- [Assigned task]:
Please state how many lines of the data below contain the word "intros", offering nothing besides the number.
━━━━━━━━
(** [send] in the loop's thread on a connected connection takes the whole
    message, unless a direct write fails with [EPIPE] or [ECONNRESET], in which
    case it takes none of it. *)
Theorem send_accepts_whole w p d rep :
  conn_inv (len d) w -> state w = kConnected -> t_mem w !! p = Some d -> len d < 2 ^ 31 ->
  wp (send_string ch true p rep)
     (fun _ w' => state w' = kConnected /\
        ((stream w' = stream w ++ d) \/ (dropped w rep /\ stream w' = stream w)) /\
        channel_isWrite ch w' = bool_decide (out w' <> [])) w.
Proof.
  intros Hi Hst Hp Hlt. unfold send_string, send_string_act, connected, load. wp_simpl. fold (state w).
  rewrite bool_decide_eq_true_2 by done. cbn [whenM]. wp_simpl. rewrite Hp. wp_simpl. rewrite Hp, decide_True by lia. wp_simpl.
  rewrite Nat2Z.id, take_ge by lia.
  eapply wp_mono; [apply (sendInLoop_spec 0); [lia|by rewrite Z.add_0_r|done]|].
  intros [] w' (Hi' & Hst' & _ & _ & _ & Ht). unfold taken in Ht.
  rewrite decide_False in Ht by congruence. split_and!; [congruence| |].
  - destruct Ht as [[? _]|?]; auto.
  - apply (inv_write _ _ Hi'). congruence.
Qed.

(** Write events for as many bytes as are buffered empty the output. *)
Lemma drain_spec B ks w :
  conn_inv B w -> state w = kDisconnecting -> (out w = [] -> eof w = true) -> Forall (fun k => 0 < k)%nat ks ->
  (length (out w) <= sum_list ks)%nat ->
  wp (forM ks (fun k => handleWrite ch (WAccept k)))
     (fun _ w' => eof w' = true /\ state w' = kDisconnecting /\ out w' = [] /\
        s_wire (t_sock w') = stream w) w.
Proof.
  intros Hi Hst He Hks Hsum.
  assert (Hgen : forall s, stream w = s -> (out w = [] -> eof w = true) ->
    wp (forM ks (fun k => handleWrite ch (WAccept k)))
     (fun _ w' => conn_inv B w' /\ state w' = kDisconnecting /\ out w' = [] /\ eof w' = true /\
        stream w' = s) w).
  2: { eapply wp_mono; [apply (Hgen (stream w)); done|]. intros [] w' (_ & Hs & Ho' & He' & Hw).
       split_and!; [done|done|done|]. rewrite <- Hw. unfold stream. by rewrite Ho', app_nil_r. }
  clear He. revert w Hi Hst Hsum. induction Hks as [|k ks Hk Hks IH]; intros w Hi Hst Hsum s Hs He.
  - wp_simpl. simpl in Hsum. assert (out w = []) as Ho by (apply length_zero_iff_nil; lia).
    split_and!; auto.
  - cbn [forM]. rewrite wp_bind. eapply wp_mono; [by eapply handleWrite_spec|].
    intros [] w1 (Hi1 & _ & Hg1 & Hst1 & Hs1 & Hev).
    pose proof (inv_write _ _ Hi ltac:(congruence)) as Hw.
    destruct (bool_decide_reflect (out w <> [])) as [Ho|Ho].
    + assert (Heof : eof w = false).
      { destruct (eof w) eqn:E; [|done]. destruct Ho. apply (inv_eof _ _ Hi); [done|congruence]. }
      specialize (Hev Hw). unfold sock_reply in Hev. fold (eof w) in Hev. rewrite Heof in Hev.
      destruct Hev as [Ho1 He1]. simpl in Hsum.
      apply IH; [done|congruence|rewrite Ho1, length_drop; lia|congruence|auto].
    + apply dec_stable in Ho. 
      assert (Ho1 : out w1 = []).
      { pose proof (inv_eof _ _ Hi1) as Hnil. apply Hnil; [|congruence]. apply Hg1. auto. }
      apply IH; [done|congruence|rewrite Ho1; simpl; lia|congruence|].
      intros _. apply Hg1. auto.
Qed.
(* ===== verification/HttpServer.v ===== *)
(** * The HTTP server on a connection
      ([myserver/include/http_server.h], [myserver/http/http_server.cpp])

    The handlers act on the world of one connection ([TcpConnection.TW]): they
    run in the connection's loop, so their sends are direct.  The user's
    [HttpCallback] fills in the response; it is a parameter, as is the order
    in which an [unordered_map] is visited.  [parseRequest] may not return:
    [onMessage] then has the result [None] for every fuel. *)

From S2P Require Import Prelude CppInt CText Sys Buffer Channel EpollPoller.
From S2P Require Import TcpConnection HttpRequest HttpResponse.

Definition HttpCallback : Type := HttpRequest -> HttpResponse -> HttpResponse.

Definition defaultHttpCallback : HttpCallback := fun _ resp =>
  setCloseConnection true (setStatusMsg (str "Not Found") (setStatusCode k404_notFound resp)).

(** The callbacks the constructor registers with the [TcpServer], and its settings. *)
Record HttpServer := mkServer {
  m_httpCallback : HttpCallback;
  m_threadNum : Z;
}.

Definition HttpServer_new : HttpServer := mkServer defaultHttpCallback 4.
Definition setHttpCallback (cb : HttpCallback) (s : HttpServer) : HttpServer :=
  mkServer cb (m_threadNum s).

Definition bad_request : bytes := str "HTTP/1.1 400 Bad Request" ++ kCRLF ++ kCRLF.

Section http_server.
Context {P : Type} `{ChannelIface P} (ch : Z).
Context (order : gmap bytes bytes -> list (bytes * bytes)).
Context (server : HttpServer).

Abbreviation M := (M (TW P)).

(** [onConnection] only writes to the log. *)
Definition onConnection : M bytes :=
  w ← getS;
  mret (if decide (c_state (t_conn w) = kConnected)
        then str "new Connection arrived" else str "Connection closed").

(** The value computed for [close], which the next line of the code overwrites. *)
Definition wants_close (req : HttpRequest) : bool :=
  bool_decide (getHeader (str "Connection") req = str "close") ||
  (bool_decide (m_version req = Http10) &&
   bool_decide (getHeader (str "Connection") req <> str "Keep-Alive")).

Definition onRequest (req : HttpRequest) (rep : wreply) : M unit :=
  let close := wants_close req in
  let close := true in
  let response := m_httpCallback server req (HttpResponse_new close) in
  buf ← liftO (Buffer_new kInitialSize);
  '(_, buf) ← liftO (appendToBuffer order response buf);
  _ ← send_buffer ch true buf rep;
  if r_closeConnection response then shutdown ch true else mret tt.

(** The result is the local context when the handler returns. *)
Definition onMessage (fuel : nat) (receiveTime : Z) (rep : wreply) : M (option HttpContext) :=
  w ← getS;
  o ← liftO (parseRequest fuel receiveTime HttpContext_new (c_input (t_conn w)));
  match o with
  | None => mret None
  | Some p =>
      modify (on_conn (c_setInput (ps_buf p))) ;;
      whenM (negb (ps_ok p))
        (run_uact ch (USend bad_request rep) ;; shutdown ch true) ;;
      let context := ps_ctx p in
      if isGotAll context
      then onRequest (m_request context) rep ;; mret (Some (context_reset context))
      else mret (Some context)
  end.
━━━━━━━━
- [Exercise solution]:
7